— REQUIRED WORK —
How many lines below contain the word "alloc"? Answer with that number alone.

Dataset entries:
(** [a < b] on numbers (the program never compares lists with [<]). *)
Definition py_lt (a b : value) : M bool :=
  match a, b with
  | VNum x, VNum y => ret (if Rlt_dec x y then true else false)
  | _, _ => raise TypeError
  end.

Definition py_gt (a b : value) : M bool := py_lt b a.

(** [v[i]] *)
Definition py_index (v : value) (i : nat) : M value :=
  match v with
  | VList l => match l !! i with
               | Some x => ret x
               | None => raise IndexError
               end
  | _ => raise TypeError
  end.

(** Iterating over [v] ([zip(..., v)], [for x in v]). *)
Definition py_iter (v : value) : M (list value) :=
  match v with
  | VList l => ret l
  | _ => raise TypeError
  end.

(** [sum(l)]: starts from [0] and adds the items from the left. *)
Fixpoint py_sum_from (acc : value) (l : list value) : M value :=
  match l with
  | [] => ret acc
  | x :: l' => acc' <- py_add acc x ;; py_sum_from acc' l'
  end.

Definition py_sum (l : list value) : M value := py_sum_from (VNum 0) l.

(** [sum(g(x) for x in l)]: the generator is consumed item by item, each
    item being added as soon as it is produced. *)
Definition py_sum_gen (g : value -> M value) : value -> list value -> M value :=
  fix go acc l :=
    match l with
    | [] => ret acc
    | x :: l' => s <- g x ;; acc' <- py_add acc s ;; go acc' l'
    end.

(** ** Tensor utilities *)

(** [shape]: the lengths met while descending through the first elements. *)
Fixpoint shape (tensor : value) : M (list nat) :=
  match tensor with
  | VList l =>
      match l with
      | [] => raise IndexError
      | x :: _ => sizes <- shape x ;; ret (length l :: sizes)
      end
  | _ => ret []
  end.

Definition is_1d (tensor : value) : M bool :=
  x <- py_index tensor 0 ;; ret (negb (is_list x)).

Fixpoint tensor_sum (tensor : value) : M value :=
  match tensor with
  | VList l =>
      match l with
      | [] => raise IndexError
      | VList _ :: _ => py_sum_gen tensor_sum (VNum 0) l
      | _ :: _ => py_sum l
      end
  | _ => raise TypeError
  end.

Fixpoint tensor_apply (f : value -> M value) (tensor : value) : M value :=
  match tensor with
  | VList l =>
      match l with
      | [] => raise IndexError
      | VList _ :: _ => r <- mapM (tensor_apply f) l ;; ret (VList r)
      | _ :: _ => r <- mapM f l ;; ret (VList r)
      end
  | _ => raise TypeError
  end.

Definition zero_like (tensor : value) : M value :=
  tensor_apply (fun _ => ret (VNum 0)) tensor.

(** [tensor_combine]: [zip] stops at the end of the shorter operand. *)
Fixpoint tensor_combine (f : value -> value -> M value) (t1 t2 : value)
  : M value :=
  match t1 with
  | VList l1 =>
      match l1 with
      | [] => raise IndexError
      | VList _ :: _ =>
          l2 <- py_iter t2 ;;
          r <- zipM (tensor_combine f) l1 l2 ;;
          ret (VList r)
      | _ :: _ =>
          l2 <- py_iter t2 ;;
          r <- zipM f l1 l2 ;;
          ret (VList r)
      end
  | _ => raise TypeError
  end.

(** ** The heap and the random stream *)

(** An address the heap does not hold cannot arise from the constructors
    of the program; reading one is rendered as an [AttributeError]. *)
Definition load (l : nat) : M value :=
  fun w => match heap w !! l with
           | Some v => Ok (v, w)
           | None => Raise AttributeError
           end.

(** [obj[:] = v]: the object keeps its identity and changes its contents. *)
Definition store (l : nat) (v : value) : M unit :=
  fun w => Ok (tt, World (<[l := v]> (heap w)) (next_loc w) (rng w)).

(** A new list object. *)
Definition alloc (v : value) : M nat :=
  fun w => Ok (next_loc w,
               World (<[next_loc w := v]> (heap w)) (S (next_loc w)) (rng w)).

(** [random.random()] *)
Definition random_random : M value :=
  fun w => Ok (VNum (rng w 0%nat),
               World (heap w) (next_loc w) (fun n => rng w (S n))).

(** Reading an attribute that may not have been set yet. *)
Definition attr (o : option value) : M value :=
  match o with
  | Some v => ret v
  | None => raise AttributeError
  end.

(** ** [math] and builtins *)

Local Open Scope R_scope.

(** The largest argument on which [math.exp] returns a finite double. *)
Definition exp_max : R := 709.782712893384.

Definition math_exp (v : value) : M value :=
  match v with
  | VNum x => if Rlt_dec exp_max x then raise OverflowError
              else ret (VNum (exp x))
  | _ => raise TypeError
  end.

Definition math_log (v : value) : M value :=
  match v with
  | VNum x => if Rle_dec x 0 then raise ValueError else ret (VNum (ln x))
  | _ => raise TypeError
  end.

(** [max(l)] keeps the first of the largest items: an item replaces the
    current maximum only when it is strictly greater. *)
Fixpoint py_max_from (cur : value) (l : list value) : M value :=
  match l with
  | [] => ret cur
  | x :: l' =>
      c <- py_gt x cur ;;
      py_max_from (if c then x else cur) l'
  end.

Definition py_max (l : list value) : M value :=
  match l with
  | [] => raise ValueError
  | x :: l' => py_max_from x l'
  end.

(** ** Random initializers *)

Section Program.

(** Helpers the file imports from sibling modules whose source is not at
    hand: [probability.inverse_normal_cdf], [neural_networks.sigmoid] and
    [vector_operations.dot]. *)
Variable inverse_normal_cdf : R -> R.
Variable sigmoid : value -> M value.
Variable dot : value -> value -> M value.

Fixpoint random_uniform (dims : list Z) : M value :=
  match dims with
  | [] => raise IndexError
  | d :: ds =>
      match ds with
      | [] => r <- mapM (fun _ => random_random) (range d) ;; ret (VList r)
      | _ :: _ =>
          r <- mapM (fun _ => random_uniform ds) (range d) ;; ret (VList r)
      end
  end.

Definition normal_leaf (mean variance : R) : M value :=
  u <- random_random ;;
  match u with
  | VNum p => ret (VNum (mean + variance * inverse_normal_cdf p))
  | _ => raise TypeError
  end.

Fixpoint random_normal (dims : list Z) (mean variance : R) : M value :=
  match dims with
  | [] => raise IndexError
  | d :: ds =>
      match ds with
      | [] =>
          r <- mapM (fun _ => normal_leaf mean variance) (range d) ;;
          ret (VList r)
      | _ :: _ =>
          r <- mapM (fun _ => random_normal ds mean variance) (range d) ;;
          ret (VList r)
      end
  end.

Definition sum_dims (dims : list Z) : Z := fold_left Z.add dims 0%Z.

Definition random_tensor (dims : list Z) (init : string) : M value :=
  if String.eqb init "normal"%string then random_normal dims 0 1
  else if String.eqb init "uniform"%string then random_uniform dims
  else if String.eqb init "xavier"%string then
    if Z.eqb (sum_dims dims) 0 then raise ZeroDivisionError
    else
      let variance := IZR (Z.of_nat (length dims)) / IZR (sum_dims dims) in
      random_normal dims 0 variance
  else raise ValueError.

(** ** Activation functions *)

Definition tanh (x : value) : M value :=
  c <- py_lt x (VNum (-100)) ;;
  if c then ret (VNum (-1))
  else
    c' <- py_gt x (VNum 100) ;;
    if c' then ret (VNum 1)
    else
      a <- py_mul (VNum (-2)) x ;;
      em2x <- math_exp a ;;
      n <- py_sub (VNum 1) em2x ;;
      d <- py_add (VNum 1) em2x ;;
      py_div n d.

(** ** Layers *)

(** A layer object with its attributes; an attribute that is set only by
    [forward] or [backward] is optional.  [w] and [b] are the addresses of
    the parameter lists, which optimizers mutate in place.  A [Sequential]
    owns its sub-layers (the sub-layer objects are taken to be distinct). *)
Inductive layer : Type :=
| Sigmoid (sigmoids : option value)
| Linear (input_dim output_dim : Z) (w b : nat)
         (input w_grad b_grad : option value)
| Sequential (layers : list layer)
| Tanh (tanh : option value)
| Relu (input : option value)
| Dropout (p : R) (train : bool) (mask : option value).

Definition Linear_init (input_dim output_dim : Z) (init : string) : M layer :=
  wv <- random_tensor [output_dim; input_dim] init ;;
  w <- alloc wv ;;
  bv <- random_tensor [output_dim] init ;;
  b <- alloc bv ;;
  ret (Linear input_dim output_dim w b None None None).

Definition Dropout_init (p : R) : M layer := ret (Dropout p true None).

Definition sigmoid_backward_fn (sig grad : value) : M value :=
  a <- py_sub (VNum 1) sig ;;
  c <- py_mul sig a ;;
  py_mul c grad.

Definition tanh_backward_fn (tanh grad : value) : M value :=
  t2 <- py_pow tanh 2 ;;
  a <- py_sub (VNum 1) t2 ;;
  py_mul a grad.

Definition relu_forward_fn (x : value) : M value :=
  c <- py_gt (VNum 0) x ;;
  ret (if c then VNum 0 else x).

Definition relu_backward_fn (x grad : value) : M value :=
  c <- py_gt x (VNum 0) ;;
  ret (if c then grad else VNum 0).

Definition dropout_mask_fn (p : R) (_ : value) : M value :=
  u <- random_random ;;
  c <- py_lt u (VNum p) ;;
  ret (if c then VNum 0 else VNum 1).

Definition dropout_eval_fn (p : R) (x : value) : M value :=
  a <- py_sub (VNum 1) (VNum p) ;;
  py_mul x a.

(** Passing a tensor through a list of layers from the first to the last,
    and from the last to the first; each layer comes back with the
    attributes the call has set. *)
Definition thread {L} (step : L -> value -> M (value * L))
  : list L -> value -> M (value * list L) :=
  fix go ls x :=
    match ls with
    | [] => ret (x, [])
    | layer :: ls' =>
        r <- step layer x ;;
        r' <- go ls' (fst r) ;;
        ret (fst r', snd r :: snd r')
    end.

Definition thread_reversed {L} (step : L -> value -> M (value * L))
  : list L -> value -> M (value * list L) :=
  fix go ls x :=
    match ls with
    | [] => ret (x, [])
    | layer :: ls' =>
        r' <- go ls' x ;;
        r <- step layer (fst r') ;;
        ret (fst r, snd r :: snd r')
    end.

Fixpoint forward (l : layer) (input : value) : M (value * layer) :=
  match l with
  | Sigmoid _ =>
      s <- tensor_apply sigmoid input ;;
      ret (s, Sigmoid (Some s))
  | Linear input_dim output_dim w b _ w_grad b_grad =>
      r <- mapM (fun o =>
                   wv <- load w ;;
                   row <- py_index wv o ;;
                   d <- dot input row ;;
                   bv <- load b ;;
                   b_o <- py_index bv o ;;
                   py_add d b_o)
                (range output_dim) ;;
      ret (VList r, Linear input_dim output_dim w b (Some input) w_grad b_grad)
  | Sequential layers =>
      r <- thread forward layers input ;;
      ret (fst r, Sequential (snd r))
  | Tanh _ =>
      t <- tensor_apply tanh input ;;
      ret (t, Tanh (Some t))
  | Relu _ =>
      r <- tensor_apply relu_forward_fn input ;;
      ret (r, Relu (Some input))
  | Dropout p train mask =>
      if train then
        mask' <- tensor_apply (dropout_mask_fn p) input ;;
        r <- tensor_combine py_mul input mask' ;;
        ret (r, Dropout p train (Some mask'))
      else
        r <- tensor_apply (dropout_eval_fn p) input ;;
        ret (r, Dropout p train mask)
  end.

Fixpoint backward (l : layer) (gradient : value) : M (value * layer) :=
  match l with
  | Sigmoid sigmoids =>
      s <- attr sigmoids ;;
      r <- tensor_combine sigmoid_backward_fn s gradient ;;
      ret (r, l)
  | Linear input_dim output_dim w b input _ _ =>
      w_grad <- mapM (fun o =>
                        row <- mapM (fun i =>
                                       inp <- attr input ;;
                                       x <- py_index inp i ;;
                                       g <- py_index gradient o ;;
                                       py_mul x g)
                                    (range input_dim) ;;
                        ret (VList row))
                     (range output_dim) ;;
      r <- mapM (fun i =>
                   terms <- mapM (fun o =>
                                    wv <- load w ;;
                                    row <- py_index wv o ;;
                                    w_oi <- py_index row i ;;
                                    g <- py_index gradient o ;;
                                    py_mul w_oi g)
                                 (range output_dim) ;;
                   py_sum terms)
                (range input_dim) ;;
      ret (VList r,
           Linear input_dim output_dim w b input
                  (Some (VList w_grad)) (Some gradient))
  | Sequential layers =>
      r <- thread_reversed backward layers gradient ;;
      ret (fst r, Sequential (snd r))
  | Tanh tanh =>
      t <- attr tanh ;;
      r <- tensor_combine tanh_backward_fn t gradient ;;
      ret (r, l)
  | Relu input =>
      x <- attr input ;;
      r <- tensor_combine relu_backward_fn x gradient ;;
      ret (r, l)
  | Dropout p train mask =>
      if train then
        m <- attr mask ;;
        r <- tensor_combine py_mul gradient m ;;
        ret (r, l)
      else raise RuntimeError
  end.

— RESPONSE TO THE EXERCISE —
3